Title:  An act relating to eliminating component registration of fertilizer products.

 

Brief Description:  Eliminating component registration of fertilizer products.

 

Sponsors:  Senate Committee on Environmental Quality & Water Resources (originally sponsored by Senators Fraser, Prentice, Kline and Kohl‑Welles; by request of Department of Agriculture).

 

Brief History:

Committee Activity:  Environmental Quality & Water Resources:  2/23/99, 3/2/99 [DPS, DNPS].

Passed Senate, 3/15/99, 44-2.

 

SENATE COMMITTEE ON ENVIRONMENTAL QUALITY & WATER RESOURCES

 

Majority Report:  That Substitute Senate Bill No. 5866 be substituted therefor, and the substitute bill do pass.

  Signed by Senators Fraser, Chair; Eide, Vice Chair; Jacobsen, McAuliffe and Swecker.

 

Minority Report:  Do not pass substitute.

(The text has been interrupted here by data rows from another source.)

(* ===== verification/RiskOfficial.v ===== *)
(** * The official risk engine: [maais/risk/official.py]

    Position sizing under Kelly, drawdown, correlation, loss, notional and
    margin limits.  [evaluate] runs the eight gates in order and stops at the
    first failure of the first four.  Symbols are ASCII; the SHA-256 digest is a
    parameter of the definitions that use it.

    [RiskGateResult.details] and the input snapshot are frozen JSON; the
    constructors freeze them again, which changes nothing ([Json.freeze_thaw]). *)

From Stdlib Require Import ZArith QArith Qabs Lia Lqa List Bool String Ascii Permutation.
From stdpp Require Import base decidable list strings.
From S2P Require Import Prelude PyDecimal DecimalTheory Domain Json.

Local Open Scope Z_scope.

Inductive RiskCheck : Type :=
| KELLY | PRICE_AND_STOP | DRAWDOWN | CORRELATION
| TRADE_RISK_AT_STOP | PORTFOLIO_LOSS_AT_STOP | GROSS_NOTIONAL | MARGIN.

#[export] Instance RiskCheck_eq_dec : EqDecision RiskCheck.
Proof. solve_decision. Defined.

#[export] Instance RiskCheck_value : StrEnum RiskCheck := fun c =>
  match c with
  | KELLY => "kelly" | PRICE_AND_STOP => "price_and_stop" | DRAWDOWN => "drawdown"
  | CORRELATION => "correlation" | TRADE_RISK_AT_STOP => "trade_risk_at_stop"
  | PORTFOLIO_LOSS_AT_STOP => "portfolio_loss_at_stop" | GROSS_NOTIONAL => "gross_notional"
  | MARGIN => "margin"
  end.

(** [tuple(RiskCheck)]: definition order. *)
Definition all_checks : list RiskCheck :=
  [KELLY; PRICE_AND_STOP; DRAWDOWN; CORRELATION; TRADE_RISK_AT_STOP; PORTFOLIO_LOSS_AT_STOP; GROSS_NOTIONAL; MARGIN].

Record OfficialRiskPolicy : Type := {
  rp_maximum_kelly_fraction : dec;
  rp_maximum_trade_loss_fraction : dec;
  rp_maximum_portfolio_loss_fraction : dec;
  rp_maximum_gross_notional_fraction : dec;
  rp_maximum_margin_fraction : dec;
  rp_minimum_aligned_correlation_returns : Z;
  rp_correlation_reduce_20_threshold : dec;
  rp_correlation_reduce_40_threshold : dec;
  rp_correlation_block_threshold : dec;
  rp_drawdown_reduce_25_threshold : dec;
  rp_drawdown_reduce_50_threshold : dec;
  rp_drawdown_halt_threshold : dec
}.

Definition positive_field (nv : string * dec) : result unit :=
  raise_if (snd nv <=? dzero)%dec (ValueError (fst nv +:+ " must be a positive finite Decimal")).

Definition OfficialRiskPolicy_post_init (p : OfficialRiskPolicy) : result OfficialRiskPolicy :=
  do* iterM positive_field
    [("maximum_kelly_fraction", rp_maximum_kelly_fraction p);
     ("maximum_trade_loss_fraction", rp_maximum_trade_loss_fraction p);
     ("maximum_portfolio_loss_fraction", rp_maximum_portfolio_loss_fraction p);
     ("maximum_gross_notional_fraction", rp_maximum_gross_notional_fraction p);
     ("maximum_margin_fraction", rp_maximum_margin_fraction p);
     ("correlation_reduce_20_threshold", rp_correlation_reduce_20_threshold p);
     ("correlation_reduce_40_threshold", rp_correlation_reduce_40_threshold p);
     ("correlation_block_threshold", rp_correlation_block_threshold p);
     ("drawdown_reduce_25_threshold", rp_drawdown_reduce_25_threshold p);
     ("drawdown_reduce_50_threshold", rp_drawdown_reduce_50_threshold p);
     ("drawdown_halt_threshold", rp_drawdown_halt_threshold p)] ;;
  do* raise_if (rp_minimum_aligned_correlation_returns p <? 2)
        (ValueError "correlation warmup must require at least two returns") ;;
  do* raise_if (negb ((rp_correlation_reduce_20_threshold p <? rp_correlation_reduce_40_threshold p)%dec &&
                      (rp_correlation_reduce_40_threshold p <? rp_correlation_block_threshold p)%dec &&
                      (rp_correlation_block_threshold p <=? done)%dec))
        (ValueError "correlation thresholds must be ordered within [0, 1]") ;;
  do* raise_if (negb ((rp_drawdown_reduce_25_threshold p <? rp_drawdown_reduce_50_threshold p)%dec &&
                      (rp_drawdown_reduce_50_threshold p <? rp_drawdown_halt_threshold p)%dec &&
                      (rp_drawdown_halt_threshold p <? done)%dec))
        (ValueError "drawdown thresholds must be ordered within [0, 1]") ;;
  Ok p.

Definition conservative : OfficialRiskPolicy := {|
  rp_maximum_kelly_fraction := mkdec 25 (-2); rp_maximum_trade_loss_fraction := mkdec 2 (-2);
  rp_maximum_portfolio_loss_fraction := mkdec 6 (-2); rp_maximum_gross_notional_fraction := mkdec 1 0;
  rp_maximum_margin_fraction := mkdec 1 0; rp_minimum_aligned_correlation_returns := 60;
  rp_correlation_reduce_20_threshold := mkdec 30 (-2); rp_correlation_reduce_40_threshold := mkdec 60 (-2);
  rp_correlation_block_threshold := mkdec 70 (-2); rp_drawdown_reduce_25_threshold := mkdec 5 (-2);
  rp_drawdown_reduce_50_threshold := mkdec 10 (-2); rp_drawdown_halt_threshold := mkdec 20 (-2) |}.

Record DrawdownSnapshot : Type := { dd_peak_equity : dec; dd_current_equity : dec }.

Definition DrawdownSnapshot_post_init (d : DrawdownSnapshot) : result DrawdownSnapshot :=
  do* raise_if ((dd_peak_equity d <=? dzero)%dec || (dd_current_equity d <? dzero)%dec ||
                (dd_current_equity d >? dd_peak_equity d)%dec)
        (ValueError "drawdown equity inputs are invalid") ;;
  Ok d.

Definition drawdown_fraction (d : DrawdownSnapshot) : result dec :=
  ddiv (dd_peak_equity d - dd_current_equity d)%dec (dd_peak_equity d).

Definition drawdown_dict (d : DrawdownSnapshot) : pyval := PDict
  [("peak_equity", PStr (dec_str (dd_peak_equity d))); ("current_equity", PStr (dec_str (dd_current_equity d)))].

Record OpenRiskPosition : Type := {
  orp_symbol : string; orp_notional : dec; orp_loss_at_stop : dec; orp_margin : dec
}.

Definition nonnegative_field (nv : string * dec) : result unit :=
  raise_if (snd nv <? dzero)%dec (ValueError ("open position " +:+ fst nv +:+ " must be nonnegative and finite")).

Definition OpenRiskPosition_post_init (p : OpenRiskPosition) : result OpenRiskPosition :=
  do* raise_if (negb (upper_symbol (orp_symbol p))) (ValueError "open risk position symbol must be uppercase") ;;
  do* iterM nonnegative_field
    [("notional", orp_notional p); ("loss_at_stop", orp_loss_at_stop p); ("margin", orp_margin p)] ;;
  Ok p.

Record CorrelationObservation : Type := {
  co_other_symbol : string; co_aligned_return_count : Z; co_correlation : option dec
}.

Definition CorrelationObservation_post_init (c : CorrelationObservation) : result CorrelationObservation :=
  do* raise_if (negb (upper_symbol (co_other_symbol c))) (ValueError "correlation symbol must be uppercase") ;;
  do* raise_if (co_aligned_return_count c <? 0) (ValueError "aligned return count cannot be negative") ;;
  do* raise_if (match co_correlation c with
                | Some r => (r <? mkdec (-1) 0)%dec || (r >? done)%dec
                | None => false
                end) (ValueError "correlation must be finite and within [-1, 1]") ;;
  Ok c.

Record OfficialRiskRequest : Type := {
  rr_symbol : string;
  rr_direction : Direction;
  rr_capital : dec;
  rr_executable_price : dec;
  rr_stop_price : dec;
  rr_p_win : dec;
  rr_expected_gain_fraction : dec;
  rr_expected_loss_fraction : dec;
  rr_entry_fee_fraction : dec;
  rr_leverage : Z;
  rr_drawdown : DrawdownSnapshot;
  rr_open_positions : list OpenRiskPosition;
  rr_correlations : list CorrelationObservation;
  rr_evaluated_at : datetime
}.

(** The constructor also sorts the positions and the correlations by symbol. *)
Definition OfficialRiskRequest_post_init (r : OfficialRiskRequest) : result OfficialRiskRequest :=
  do* raise_if (negb (upper_symbol (rr_symbol r))) (ValueError "risk request symbol must be uppercase") ;;
  do* raise_if (bool_decide (rr_direction r = NEUTRAL)) (ValueError "risk request direction must be long or short") ;;
  do* iterM positive_field
    [("capital", rr_capital r); ("executable_price", rr_executable_price r); ("stop_price", rr_stop_price r);
     ("expected_gain_fraction", rr_expected_gain_fraction r);
     ("expected_loss_fraction", rr_expected_loss_fraction r)] ;;
  do* raise_if ((rr_p_win r <? dzero)%dec || (rr_p_win r >? done)%dec)
        (ValueError "p_win must be a finite Decimal in [0, 1]") ;;
  do* raise_if ((rr_entry_fee_fraction r <? dzero)%dec || (rr_entry_fee_fraction r >? mkdec 1 (-2))%dec)
        (ValueError "entry_fee_fraction must be a finite Decimal in [0, 0.01]") ;;
  do* raise_if (rr_leverage r <=? 0) (ValueError "leverage must be positive") ;;
  do* raise_if (negb (is_utc (rr_evaluated_at r))) (ValueError "risk evaluation time must be UTC-aware") ;;
  let position_names := map orp_symbol (rr_open_positions r) in
  let correlation_names := map co_other_symbol (rr_correlations r) in
  do* raise_if (negb (bool_decide (NoDup position_names))) (ValueError "open risk positions must be unique by symbol") ;;
  do* raise_if (negb (bool_decide (NoDup correlation_names)))
        (ValueError "correlation observations must be unique by symbol") ;;
  do* raise_if (negb (forallb (fun s => bool_decide (s ∈ position_names) && negb (bool_decide (s = rr_symbol r)))
                        correlation_names))
        (ValueError "correlation observations must belong to open portfolio symbols") ;;
  Ok {| rr_symbol := rr_symbol r; rr_direction := rr_direction r; rr_capital := rr_capital r;
        rr_executable_price := rr_executable_price r; rr_stop_price := rr_stop_price r; rr_p_win := rr_p_win r;
        rr_expected_gain_fraction := rr_expected_gain_fraction r;
        rr_expected_loss_fraction := rr_expected_loss_fraction r;
        rr_entry_fee_fraction := rr_entry_fee_fraction r; rr_leverage := rr_leverage r;
        rr_drawdown := rr_drawdown r; rr_open_positions := sort_by orp_symbol (rr_open_positions r);
        rr_correlations := sort_by co_other_symbol (rr_correlations r); rr_evaluated_at := rr_evaluated_at r |}.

  Signed by Senators Honeyford and Morton.

 

Staff:  Richard Rodger (786-7461)

 

Background:  Commercial fertilizers distributed in the state must be registered with the state Department of Agriculture.  The application for registration must identify the fertilizer components and verify that the components have been registered.  If a component has not been registered, then the application must include the concentration of each metal for which state standards have been established in the fertilizer component.

 

Commercial fertilizers must be labeled.  After July 1, 1999, the label must state that information on the components of the product are available on the state's Internet website.

 

Summary of Bill:  When registering a fertilizer, the applicant must report the concentration of specified metals contained in the product.  Component registration of fertilizers is eliminated.

 

Appropriation:  None.

 

Fiscal Note:  Not requested.

 

Effective Date:  The bill contains an emergency clause and takes effect on July 1, 1999.

 

Testimony For:  This bill is designed to address problems identified in the implementation of the fertilizer regulation act passed last year.  It does so by eliminating the option of registering a fertilizer by component.  Component registration delays the process because each component is registered separately and one product may contain 20 or more registered components.  Further, component registration does not provide consumers with information regarding the total metal content in a product.

 

Testimony Against:  This bill will complicate the problem.  It pushes the registration down the distribution stream and increases the number of people who will have to register.  It will require manufacturers to reprint all their packaging again this year.

 

Testified:  Mary Beth Lange, Ted Maxwell, Dept. of Agriculture (pro); Jon Stier, WashPIRG; Dan Coyne, Far West Fertilizer (con); Frank J. Warnke, Scotts (con).

 

House Amendment(s):  The requirement that concentrations of metals be identified does not apply to:  (1) anhydrous ammonia, a solution derived solely from dissolving ammonia in water,  if it is not from a Awaste-derived fertilizer@; (2) a customer-formula fertilizer containing only registered commercial fertilizers; or (3) a packaged commercial fertilizer, the plant nutrient content of which is present in the form of a single chemical compound that is registered as a fertilizer.